As stated in the Discussion of the paper 10, the study ‘highlights the importance of considering polypharmacy in the clinical context for which medications are being prescribed.’ This calls into question the continuing reliance of judging the quality of prescribing on the numbers of drugs alone, although numbers may signal the need for a review. Considering the clinical context requires having access to high quality data, and clearly, dataset linkage should be strongly encouraged to facilitate this type of research. The authors also call for a re-framing of the term ‘polypharmacy’ and we would support this. A Cochrane review published in 2012 4 attempted to go some way to do this, by using the term ‘appropriate polypharmacy’ and sought to identify studies which were effective in improving the appropriate use of polypharmacy and reducing medication-related problems in older people. Ten studies were identified which produced changes in reducing inappropriate prescribing and medication-related problems, but it was unclear if the interventions resulted in significant clinical improvement. Almost all included studies used a number to define polypharmacy.

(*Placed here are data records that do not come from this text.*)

Lemma toEvent_to_record ev f :
  on_wire ev ->
  toEvent (to_record (event_key ev, f)) =
  Some (mkEvent (SrcIP ev) (DstIP ev) 0 (DstPort ev) (EvProtocol ev) 0 (fl_comm f) (Outbound ev)
          (SrcPodUID ev) (fl_hostname f)).
Proof.
  intros (Hs & Hd & Hport & Hproto). unfold toEvent, to_record, event_key.
  cbn [SrcIp DstIp FrDstPort FrProtocol FrOutbound SrcPodUid FrComm FrDstHostname
       fk_src fk_dst fk_dstPort fk_proto fk_outbound fk_podUID].
  rewrite !plain_addr_wire by done.
  assert (uint32 (DstPort ev) = DstPort ev) as -> by (apply Z.mod_small; lia).
  assert (uint32 (EvProtocol ev) = EvProtocol ev) as -> by (apply Z.mod_small; lia).
  replace (MaxUint16 <? DstPort ev) with false by (unfold MaxUint16; lia).
  replace (MaxUint8 <? EvProtocol ev) with false by (unfold MaxUint8; lia).
  cbn [orb]. destruct Hs as (_ & _ & -> & _), Hd as (_ & _ & -> & _).
  by rewrite uint16_small, uint8_small.
Qed.

(** Enrichment ignores what the wire does not carry. *)
Lemma Enrich_wire {T} `{Store T, UIDStore T, PortStore T} (c : T) ev sport pid comm :
  Enrich (mkEvent (SrcIP ev) (DstIP ev) sport (DstPort ev) (EvProtocol ev) pid comm (Outbound ev)
            (SrcPodUID ev) (DstHostname ev)) c (Some c) (Some c) =
  Enrich ev c (Some c) (Some c).
Proof. done. Qed.

Definition with_hostname (h : string) (ev : ConnectionEvent) : ConnectionEvent :=
  mkEvent (SrcIP ev) (DstIP ev) (SrcPort ev) (DstPort ev) (EvProtocol ev) (PID ev) (Comm ev)
    (Outbound ev) (SrcPodUID ev) h.

Lemma with_key_elem k obs ev t :
  (ev, t) ∈ with_key k obs <-> event_key ev = k /\ (ev, t) ∈ obs.
Proof. unfold with_key. by rewrite list_elem_of_filter. Qed.

Lemma summary_hostname obs f :
  summary obs = Some f -> fl_hostname f = first_nonempty (map (fun o => DstHostname o.1) obs).
Proof. destruct obs as [|[ev t] obs]; [done|]. by intros [= <-]. Qed.

Lemma elem_of_Drain {RO : RangeOrder flowKey flow} a r :
  r ∈ (Drain a).1 <-> exists k f, flows a !! k = Some f /\ r = to_record (k, f).
Proof.
  unfold Drain. cbn [fst]. rewrite list_elem_of_fmap. split.
  - intros ([k f] & -> & Hin). rewrite (range_map_perm (flows a)) in Hin.
    apply elem_of_map_to_list in Hin. eauto.
  - intros (k & f & Hk & ->). exists (k, f). split; [done|].
    rewrite (range_map_perm (flows a)). by apply elem_of_map_to_list.
Qed.

(** Records and observations correspond across the wire. *)
Lemma drained_carries {T} `{Store T, UIDStore T, PortStore T}
    {RO : RangeOrder flowKey flow} (c : T) obs
    (Hobs : forall ev t, (ev, t) ∈ obs -> on_wire ev) :
  let rs := (Drain (add_all obs NewAggregator)).1 in
  let carries r ev :=
    exists ev', toEvent r = Some ev' /\ Outbound ev' = Outbound ev /\
      Enrich ev' c (Some c) (Some c) =
      Enrich (with_hostname
                (first_nonempty (map (fun o => DstHostname o.1) (with_key (event_key ev) obs))) ev)
        c (Some c) (Some c) in
  (forall r, r ∈ rs -> exists ev t, (ev, t) ∈ obs /\ carries r ev) /\
  (forall ev t, (ev, t) ∈ obs -> exists r, r ∈ rs /\ carries r ev).
Proof.
  cbv zeta.
  assert (forall ev t f, (ev, t) ∈ obs -> summary (with_key (event_key ev) obs) = Some f ->
    exists ev', toEvent (to_record (event_key ev, f)) = Some ev' /\ Outbound ev' = Outbound ev /\
      Enrich ev' c (Some c) (Some c) =
      Enrich (with_hostname
                (first_nonempty (map (fun o => DstHostname o.1) (with_key (event_key ev) obs))) ev)
        c (Some c) (Some c)) as Hcarry.
  { intros ev t f Hin Hf. eexists. rewrite (toEvent_to_record ev f) by eauto.
    split; [done|]. split; [done|]. by rewrite (summary_hostname _ _ Hf). }
  split.
  - intros r (k & f & Hk & ->)%elem_of_Drain. rewrite add_all_flows in Hk.
    destruct (with_key k obs) as [|[ev t] l] eqn:Hw; [done|].
    assert (event_key ev = k /\ (ev, t) ∈ obs) as [<- Hin]
      by (apply with_key_elem; rewrite Hw; by left).
    exists ev, t. split; [done|]. apply (Hcarry ev t); [done|]. by rewrite Hw.
  - intros ev t Hin. destruct (summary (with_key (event_key ev) obs)) as [f|] eqn:Hf.
    + exists (to_record (event_key ev, f)). split; [|by apply (Hcarry ev t)].
      apply elem_of_Drain. exists (event_key ev), f. by rewrite add_all_flows.
    + apply summary_None in Hf.
      assert ((ev, t) ∈ with_key (event_key ev) obs) as Hk by (by apply with_key_elem).
      rewrite Hf in Hk. by apply elem_of_nil in Hk.
Qed.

Going beyond the numbers in terms of polypharmacy seems a natural progression in the light of this study, provided that access to comprehensive, high quality clinical information is guaranteed. Multimorbidity is increasing throughout the population and central to its appropriate management will be the prescribing of multiple long term medications. Clinical guidelines in the future will need to consider the implications of multimorbidity for drug treatment, with the recognition that many drugs may be entirely appropriate, and in that sense, polypharmacy should be strongly encouraged.

Competing Interest Statement

All authors have completed the Unified Competing Interest form at http://www.icmje.org/coi_disclosure.pdf (available on request from the corresponding author) and declare no financial relationships with any organizations that might have an interest in the submitted work in the previous 3 years and no other relationships or activities that could appear to have influenced the submitted work.